*** Opening of Data records ***

Definition Dequeue (q : Queue) : option (option T * Queue) :=
  let old_head := head_ q in
  let new_head := u64 (old_head + 1) in
  if new_head =? commit_ q then None
  else Some (zget (pool_ q) (GetIndex q new_head),
             mkQueue new_head (tail_ q) (commit_ q) (pool_size_ q) (pool_ q)).

(** The waiting variants: [waits] is the sequence of answers of
    wait_strategy_->EmptyWait(), [break_all_wait] the flag at every test, and
    [env] what other threads do to the queue while this one waits. *)
Fixpoint WaitEnqueue (break_all_wait : bool) (waits : list bool) (env : Queue -> Queue)
    (q : Queue) (element : T) : bool * Queue :=
  if break_all_wait then (false, q)
  else match Enqueue q element with
  | Some q' => (true, q')
  | None =>
      match waits with
      | true :: waits => WaitEnqueue break_all_wait waits env (env q) element
      | _ => (false, q)
      end
  end.

Fixpoint WaitDequeue (break_all_wait : bool) (waits : list bool) (env : Queue -> Queue)
    (q : Queue) : option (option T) * Queue :=
  if break_all_wait then (None, q)
  else match Dequeue q with
  | Some (x, q') => (Some x, q')
  | None =>
      match waits with
      | true :: waits => WaitDequeue break_all_wait waits env (env q)
      | _ => (None, q)
      end
  end.

Lemma GetIndex_mod q num : 0 < pool_size_ q -> is_u64 num -> GetIndex q num = num mod pool_size_ q.
Proof.
  intros Hp [H0 H1]. unfold GetIndex.
  pose proof (Z.mod_pos_bound num (pool_size_ q) Hp).
  pose proof (Z.mod_le num (pool_size_ q) H0 Hp).
  assert (num / pool_size_ q * pool_size_ q = num - num mod pool_size_ q) as ->.
  { pose proof (Z.div_mod num (pool_size_ q)). lia. }
  wrap64. lia.
Qed.

(** ** Sequential behaviour: a FIFO of at most [size] elements *)

(** [fifo size q xs]: the quiescent queue holds [xs], oldest first. *)
Record fifo (size : Z) (q : Queue) (xs : list T) : Prop := mkFifo {
  ff_size : 0 <= size;
  ff_pool_size : pool_size_ q = size + 2;
  ff_pool_size64 : size + 2 < 2 ^ 64;
  ff_pool : zlen (pool_ q) = pool_size_ q;
  ff_head : 0 <= head_ q;
  ff_tail : tail_ q = head_ q + zlen xs + 1;
  ff_tail64 : tail_ q < 2 ^ 64;
  ff_commit : commit_ q = tail_ q;
  ff_bound : zlen xs <= size;
  ff_slot : forall p, head_ q < p < tail_ q ->
    zget (pool_ q) (p mod pool_size_ q) = zget xs (p - head_ q - 1)
}.

Lemma fifo_Init dflt size : 0 <= size -> size + 2 < 2 ^ 64 -> fifo size (Init dflt size) [].
Proof.
  intros H1 H2. unfold Init. wrap64. constructor; simpl; try done; try lia.
  unfold zlen. rewrite length_replicate. lia.
Qed.

Lemma fifo_full size q xs :
  fifo size q xs -> tail_ q < 2 ^ 64 - 1 ->
  (GetIndex q (u64 (tail_ q + 1)) =? GetIndex q (head_ q)) = (zlen xs =? size).
Proof.
  intros H Ht. destruct H. pose proof (zlen_nonneg xs).
  wrap64. rewrite !GetIndex_mod by (unfold is_u64; lia). rewrite ff_pool_size0.
  destruct (Z.eqb_spec (zlen xs) size) as [E|E].
  - apply Z.eqb_eq. replace (tail_ q + 1) with (head_ q + (size + 2)) by lia.
    apply mod_add_self. lia.
  - apply Z.eqb_neq. apply mod_ne_near; lia.
Qed.

(** With no interference Enqueue appends the element unless the queue
    already holds [size] elements, in which case it returns false. *)
Theorem Enqueue_fifo size q xs x :
  fifo size q xs -> tail_ q < 2 ^ 64 - 1 ->
  if zlen xs <? size then exists q', Enqueue q x = Some q' /\ fifo size q' (xs ++ [x])
  else Enqueue q x = None.
Proof.
  intros H Ht. unfold Enqueue. rewrite (fifo_full _ _ _ H Ht).
  destruct H. pose proof (zlen_nonneg xs).
  destruct (Z.ltb_spec (zlen xs) size); destruct (Z.eqb_spec (zlen xs) size); try lia; [|done].
  eexists. split; [done|]. rewrite GetIndex_mod by (unfold is_u64; lia). wrap64.
  pose proof (Z.mod_pos_bound (tail_ q) (pool_size_ q)).
  constructor; simpl; rewrite ?zlen_zset, ?zlen_app; change (zlen [x]) with 1; try lia; try done.
  intros p Hp. destruct (decide (p = tail_ q)) as [->|Hne].
  - rewrite zget_zset_eq by lia. rewrite zget_app_r by lia.
    by replace (tail_ q - head_ q - 1 - zlen xs) with 0 by lia.
  - rewrite zget_zset_ne by (apply mod_ne_near; lia).
    rewrite ff_slot0 by lia. by rewrite zget_app_l by lia.
Qed.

*** Close of Data records ***

# [What the task asks]
All of the material is to be copied word for word.

# [The completed task]
Definition Dequeue (q : Queue) : option (option T * Queue) :=
  let old_head := head_ q in
  let new_head := u64 (old_head + 1) in
  if new_head =? commit_ q then None
  else Some (zget (pool_ q) (GetIndex q new_head),
             mkQueue new_head (tail_ q) (commit_ q) (pool_size_ q) (pool_ q)).

(** The waiting variants: [waits] is the sequence of answers of
    wait_strategy_->EmptyWait(), [break_all_wait] the flag at every test, and
    [env] what other threads do to the queue while this one waits. *)
Fixpoint WaitEnqueue (break_all_wait : bool) (waits : list bool) (env : Queue -> Queue)
    (q : Queue) (element : T) : bool * Queue :=
  if break_all_wait then (false, q)
  else match Enqueue q element with
  | Some q' => (true, q')
  | None =>
      match waits with
      | true :: waits => WaitEnqueue break_all_wait waits env (env q) element
      | _ => (false, q)
      end
  end.

Fixpoint WaitDequeue (break_all_wait : bool) (waits : list bool) (env : Queue -> Queue)
    (q : Queue) : option (option T) * Queue :=
  if break_all_wait then (None, q)
  else match Dequeue q with
  | Some (x, q') => (Some x, q')
  | None =>
      match waits with
      | true :: waits => WaitDequeue break_all_wait waits env (env q)
      | _ => (None, q)
      end
  end.

Lemma GetIndex_mod q num : 0 < pool_size_ q -> is_u64 num -> GetIndex q num = num mod pool_size_ q.
Proof.
  intros Hp [H0 H1]. unfold GetIndex.
  pose proof (Z.mod_pos_bound num (pool_size_ q) Hp).
  pose proof (Z.mod_le num (pool_size_ q) H0 Hp).
  assert (num / pool_size_ q * pool_size_ q = num - num mod pool_size_ q) as ->.
  { pose proof (Z.div_mod num (pool_size_ q)). lia. }
  wrap64. lia.
Qed.

(** ** Sequential behaviour: a FIFO of at most [size] elements *)

(** [fifo size q xs]: the quiescent queue holds [xs], oldest first. *)
Record fifo (size : Z) (q : Queue) (xs : list T) : Prop := mkFifo {
  ff_size : 0 <= size;
  ff_pool_size : pool_size_ q = size + 2;
  ff_pool_size64 : size + 2 < 2 ^ 64;
  ff_pool : zlen (pool_ q) = pool_size_ q;
  ff_head : 0 <= head_ q;
  ff_tail : tail_ q = head_ q + zlen xs + 1;
  ff_tail64 : tail_ q < 2 ^ 64;
  ff_commit : commit_ q = tail_ q;
  ff_bound : zlen xs <= size;
  ff_slot : forall p, head_ q < p < tail_ q ->
    zget (pool_ q) (p mod pool_size_ q) = zget xs (p - head_ q - 1)
}.

Lemma fifo_Init dflt size : 0 <= size -> size + 2 < 2 ^ 64 -> fifo size (Init dflt size) [].
Proof.
  intros H1 H2. unfold Init. wrap64. constructor; simpl; try done; try lia.
  unfold zlen. rewrite length_replicate. lia.
Qed.

Lemma fifo_full size q xs :
  fifo size q xs -> tail_ q < 2 ^ 64 - 1 ->
  (GetIndex q (u64 (tail_ q + 1)) =? GetIndex q (head_ q)) = (zlen xs =? size).
Proof.
  intros H Ht. destruct H. pose proof (zlen_nonneg xs).
  wrap64. rewrite !GetIndex_mod by (unfold is_u64; lia). rewrite ff_pool_size0.
  destruct (Z.eqb_spec (zlen xs) size) as [E|E].
  - apply Z.eqb_eq. replace (tail_ q + 1) with (head_ q + (size + 2)) by lia.
    apply mod_add_self. lia.
  - apply Z.eqb_neq. apply mod_ne_near; lia.
Qed.

(** With no interference Enqueue appends the element unless the queue
    already holds [size] elements, in which case it returns false. *)
Theorem Enqueue_fifo size q xs x :
  fifo size q xs -> tail_ q < 2 ^ 64 - 1 ->
  if zlen xs <? size then exists q', Enqueue q x = Some q' /\ fifo size q' (xs ++ [x])
  else Enqueue q x = None.
Proof.
  intros H Ht. unfold Enqueue. rewrite (fifo_full _ _ _ H Ht).
  destruct H. pose proof (zlen_nonneg xs).
  destruct (Z.ltb_spec (zlen xs) size); destruct (Z.eqb_spec (zlen xs) size); try lia; [|done].
  eexists. split; [done|]. rewrite GetIndex_mod by (unfold is_u64; lia). wrap64.
  pose proof (Z.mod_pos_bound (tail_ q) (pool_size_ q)).
  constructor; simpl; rewrite ?zlen_zset, ?zlen_app; change (zlen [x]) with 1; try lia; try done.
  intros p Hp. destruct (decide (p = tail_ q)) as [->|Hne].
  - rewrite zget_zset_eq by lia. rewrite zget_app_r by lia.
    by replace (tail_ q - head_ q - 1 - zlen xs) with 0 by lia.
  - rewrite zget_zset_ne by (apply mod_ne_near; lia).
    rewrite ff_slot0 by lia. by rewrite zget_app_l by lia.
Qed.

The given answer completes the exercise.